• _WORK TASK_
Please reproduce every record, keeping each one exactly as written.

#### GIVEN DATA

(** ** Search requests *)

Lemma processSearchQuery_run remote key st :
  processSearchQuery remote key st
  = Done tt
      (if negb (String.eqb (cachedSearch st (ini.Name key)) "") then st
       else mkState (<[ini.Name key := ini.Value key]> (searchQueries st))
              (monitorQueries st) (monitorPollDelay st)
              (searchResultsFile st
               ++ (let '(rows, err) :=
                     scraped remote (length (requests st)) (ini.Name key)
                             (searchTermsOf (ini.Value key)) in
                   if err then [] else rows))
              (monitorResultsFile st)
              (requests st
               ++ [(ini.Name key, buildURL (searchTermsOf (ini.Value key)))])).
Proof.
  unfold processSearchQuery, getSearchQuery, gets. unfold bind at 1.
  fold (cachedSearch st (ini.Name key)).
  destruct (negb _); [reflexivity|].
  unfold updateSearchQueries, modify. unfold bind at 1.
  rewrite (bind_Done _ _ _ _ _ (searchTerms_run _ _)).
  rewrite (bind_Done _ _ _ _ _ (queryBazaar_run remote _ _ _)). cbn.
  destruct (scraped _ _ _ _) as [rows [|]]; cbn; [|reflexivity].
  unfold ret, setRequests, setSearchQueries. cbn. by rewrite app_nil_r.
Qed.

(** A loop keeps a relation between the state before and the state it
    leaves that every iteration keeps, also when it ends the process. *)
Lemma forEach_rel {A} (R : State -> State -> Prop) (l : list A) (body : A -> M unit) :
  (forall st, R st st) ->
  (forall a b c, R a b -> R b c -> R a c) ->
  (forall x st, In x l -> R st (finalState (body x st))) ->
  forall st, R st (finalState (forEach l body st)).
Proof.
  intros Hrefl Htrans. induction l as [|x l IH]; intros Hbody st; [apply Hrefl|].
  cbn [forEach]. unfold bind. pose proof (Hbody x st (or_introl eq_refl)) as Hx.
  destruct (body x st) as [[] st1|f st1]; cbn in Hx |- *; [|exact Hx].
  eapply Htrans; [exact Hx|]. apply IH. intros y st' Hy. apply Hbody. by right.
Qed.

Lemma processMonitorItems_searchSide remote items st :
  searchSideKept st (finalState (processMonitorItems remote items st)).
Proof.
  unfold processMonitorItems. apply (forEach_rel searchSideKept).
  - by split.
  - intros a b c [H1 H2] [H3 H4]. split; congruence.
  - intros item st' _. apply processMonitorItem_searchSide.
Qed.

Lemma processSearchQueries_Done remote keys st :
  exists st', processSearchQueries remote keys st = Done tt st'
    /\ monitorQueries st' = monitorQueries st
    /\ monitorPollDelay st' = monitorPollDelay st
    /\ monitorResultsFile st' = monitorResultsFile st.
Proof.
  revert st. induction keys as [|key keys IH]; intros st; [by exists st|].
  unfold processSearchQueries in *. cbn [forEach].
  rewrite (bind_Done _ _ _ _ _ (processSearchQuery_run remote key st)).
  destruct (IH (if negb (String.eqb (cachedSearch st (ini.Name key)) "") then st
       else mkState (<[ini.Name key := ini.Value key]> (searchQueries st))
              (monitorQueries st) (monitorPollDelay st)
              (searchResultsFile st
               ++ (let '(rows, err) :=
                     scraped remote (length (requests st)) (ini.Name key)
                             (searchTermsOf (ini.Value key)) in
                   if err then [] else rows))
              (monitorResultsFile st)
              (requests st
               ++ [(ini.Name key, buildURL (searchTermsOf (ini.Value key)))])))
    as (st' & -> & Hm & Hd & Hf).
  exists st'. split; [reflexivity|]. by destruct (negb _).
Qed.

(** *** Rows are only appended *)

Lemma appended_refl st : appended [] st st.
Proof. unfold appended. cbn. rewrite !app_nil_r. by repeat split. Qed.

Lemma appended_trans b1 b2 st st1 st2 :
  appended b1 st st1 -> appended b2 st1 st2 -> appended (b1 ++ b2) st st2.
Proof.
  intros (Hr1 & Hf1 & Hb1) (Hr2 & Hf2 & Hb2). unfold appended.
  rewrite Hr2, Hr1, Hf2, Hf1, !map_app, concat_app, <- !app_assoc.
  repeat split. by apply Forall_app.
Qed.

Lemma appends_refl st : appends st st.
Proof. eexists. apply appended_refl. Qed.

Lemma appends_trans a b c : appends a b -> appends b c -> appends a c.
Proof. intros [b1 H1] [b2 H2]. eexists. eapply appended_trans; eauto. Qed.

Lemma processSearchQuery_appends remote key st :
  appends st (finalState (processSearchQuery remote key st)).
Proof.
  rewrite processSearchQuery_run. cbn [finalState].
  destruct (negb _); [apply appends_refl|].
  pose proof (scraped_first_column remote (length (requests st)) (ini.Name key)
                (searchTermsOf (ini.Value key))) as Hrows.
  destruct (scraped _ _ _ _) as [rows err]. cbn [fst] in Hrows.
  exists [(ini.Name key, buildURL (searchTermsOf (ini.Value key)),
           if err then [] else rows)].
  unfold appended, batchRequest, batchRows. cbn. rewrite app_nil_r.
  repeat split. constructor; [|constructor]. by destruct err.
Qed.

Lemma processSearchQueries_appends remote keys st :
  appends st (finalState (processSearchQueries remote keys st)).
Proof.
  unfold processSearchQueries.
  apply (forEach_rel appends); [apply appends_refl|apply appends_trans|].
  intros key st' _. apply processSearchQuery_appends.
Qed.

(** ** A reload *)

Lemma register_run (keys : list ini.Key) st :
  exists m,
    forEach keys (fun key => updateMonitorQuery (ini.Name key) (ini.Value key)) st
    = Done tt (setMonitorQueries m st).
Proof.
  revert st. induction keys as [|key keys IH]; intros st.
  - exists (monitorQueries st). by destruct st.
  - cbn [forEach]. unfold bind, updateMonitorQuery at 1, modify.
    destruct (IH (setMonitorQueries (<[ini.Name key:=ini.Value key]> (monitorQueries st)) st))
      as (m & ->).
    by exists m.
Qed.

########

• _RESPONSE BELOW_
(** ** Search requests *)

Lemma processSearchQuery_run remote key st :
  processSearchQuery remote key st
  = Done tt
      (if negb (String.eqb (cachedSearch st (ini.Name key)) "") then st
       else mkState (<[ini.Name key := ini.Value key]> (searchQueries st))
              (monitorQueries st) (monitorPollDelay st)
              (searchResultsFile st
               ++ (let '(rows, err) :=
                     scraped remote (length (requests st)) (ini.Name key)
                             (searchTermsOf (ini.Value key)) in
                   if err then [] else rows))
              (monitorResultsFile st)
              (requests st
               ++ [(ini.Name key, buildURL (searchTermsOf (ini.Value key)))])).
Proof.
  unfold processSearchQuery, getSearchQuery, gets. unfold bind at 1.
  fold (cachedSearch st (ini.Name key)).
  destruct (negb _); [reflexivity|].
  unfold updateSearchQueries, modify. unfold bind at 1.
  rewrite (bind_Done _ _ _ _ _ (searchTerms_run _ _)).
  rewrite (bind_Done _ _ _ _ _ (queryBazaar_run remote _ _ _)). cbn.
  destruct (scraped _ _ _ _) as [rows [|]]; cbn; [|reflexivity].
  unfold ret, setRequests, setSearchQueries. cbn. by rewrite app_nil_r.
Qed.

(** A loop keeps a relation between the state before and the state it
    leaves that every iteration keeps, also when it ends the process. *)
Lemma forEach_rel {A} (R : State -> State -> Prop) (l : list A) (body : A -> M unit) :
  (forall st, R st st) ->
  (forall a b c, R a b -> R b c -> R a c) ->
  (forall x st, In x l -> R st (finalState (body x st))) ->
  forall st, R st (finalState (forEach l body st)).
Proof.
  intros Hrefl Htrans. induction l as [|x l IH]; intros Hbody st; [apply Hrefl|].
  cbn [forEach]. unfold bind. pose proof (Hbody x st (or_introl eq_refl)) as Hx.
  destruct (body x st) as [[] st1|f st1]; cbn in Hx |- *; [|exact Hx].
  eapply Htrans; [exact Hx|]. apply IH. intros y st' Hy. apply Hbody. by right.
Qed.

Lemma processMonitorItems_searchSide remote items st :
  searchSideKept st (finalState (processMonitorItems remote items st)).
Proof.
  unfold processMonitorItems. apply (forEach_rel searchSideKept).
  - by split.
  - intros a b c [H1 H2] [H3 H4]. split; congruence.
  - intros item st' _. apply processMonitorItem_searchSide.
Qed.

Lemma processSearchQueries_Done remote keys st :
  exists st', processSearchQueries remote keys st = Done tt st'
    /\ monitorQueries st' = monitorQueries st
    /\ monitorPollDelay st' = monitorPollDelay st
    /\ monitorResultsFile st' = monitorResultsFile st.
Proof.
  revert st. induction keys as [|key keys IH]; intros st; [by exists st|].
  unfold processSearchQueries in *. cbn [forEach].
  rewrite (bind_Done _ _ _ _ _ (processSearchQuery_run remote key st)).
  destruct (IH (if negb (String.eqb (cachedSearch st (ini.Name key)) "") then st
       else mkState (<[ini.Name key := ini.Value key]> (searchQueries st))
              (monitorQueries st) (monitorPollDelay st)
              (searchResultsFile st
               ++ (let '(rows, err) :=
                     scraped remote (length (requests st)) (ini.Name key)
                             (searchTermsOf (ini.Value key)) in
                   if err then [] else rows))
              (monitorResultsFile st)
              (requests st
               ++ [(ini.Name key, buildURL (searchTermsOf (ini.Value key)))])))
    as (st' & -> & Hm & Hd & Hf).
  exists st'. split; [reflexivity|]. by destruct (negb _).
Qed.

(** *** Rows are only appended *)

Lemma appended_refl st : appended [] st st.
Proof. unfold appended. cbn. rewrite !app_nil_r. by repeat split. Qed.

Lemma appended_trans b1 b2 st st1 st2 :
  appended b1 st st1 -> appended b2 st1 st2 -> appended (b1 ++ b2) st st2.
Proof.
  intros (Hr1 & Hf1 & Hb1) (Hr2 & Hf2 & Hb2). unfold appended.
  rewrite Hr2, Hr1, Hf2, Hf1, !map_app, concat_app, <- !app_assoc.
  repeat split. by apply Forall_app.
Qed.

Lemma appends_refl st : appends st st.
Proof. eexists. apply appended_refl. Qed.

Lemma appends_trans a b c : appends a b -> appends b c -> appends a c.
Proof. intros [b1 H1] [b2 H2]. eexists. eapply appended_trans; eauto. Qed.

Lemma processSearchQuery_appends remote key st :
  appends st (finalState (processSearchQuery remote key st)).
Proof.
  rewrite processSearchQuery_run. cbn [finalState].
  destruct (negb _); [apply appends_refl|].
  pose proof (scraped_first_column remote (length (requests st)) (ini.Name key)
                (searchTermsOf (ini.Value key))) as Hrows.
  destruct (scraped _ _ _ _) as [rows err]. cbn [fst] in Hrows.
  exists [(ini.Name key, buildURL (searchTermsOf (ini.Value key)),
           if err then [] else rows)].
  unfold appended, batchRequest, batchRows. cbn. rewrite app_nil_r.
  repeat split. constructor; [|constructor]. by destruct err.
Qed.

Lemma processSearchQueries_appends remote keys st :
  appends st (finalState (processSearchQueries remote keys st)).
Proof.
  unfold processSearchQueries.
  apply (forEach_rel appends); [apply appends_refl|apply appends_trans|].
  intros key st' _. apply processSearchQuery_appends.
Qed.

(** ** A reload *)

Lemma register_run (keys : list ini.Key) st :
  exists m,
    forEach keys (fun key => updateMonitorQuery (ini.Name key) (ini.Value key)) st
    = Done tt (setMonitorQueries m st).
Proof.
  revert st. induction keys as [|key keys IH]; intros st.
  - exists (monitorQueries st). by destruct st.
  - cbn [forEach]. unfold bind, updateMonitorQuery at 1, modify.
    destruct (IH (setMonitorQueries (<[ini.Name key:=ini.Value key]> (monitorQueries st)) st))
      as (m & ->).
    by exists m.
Qed.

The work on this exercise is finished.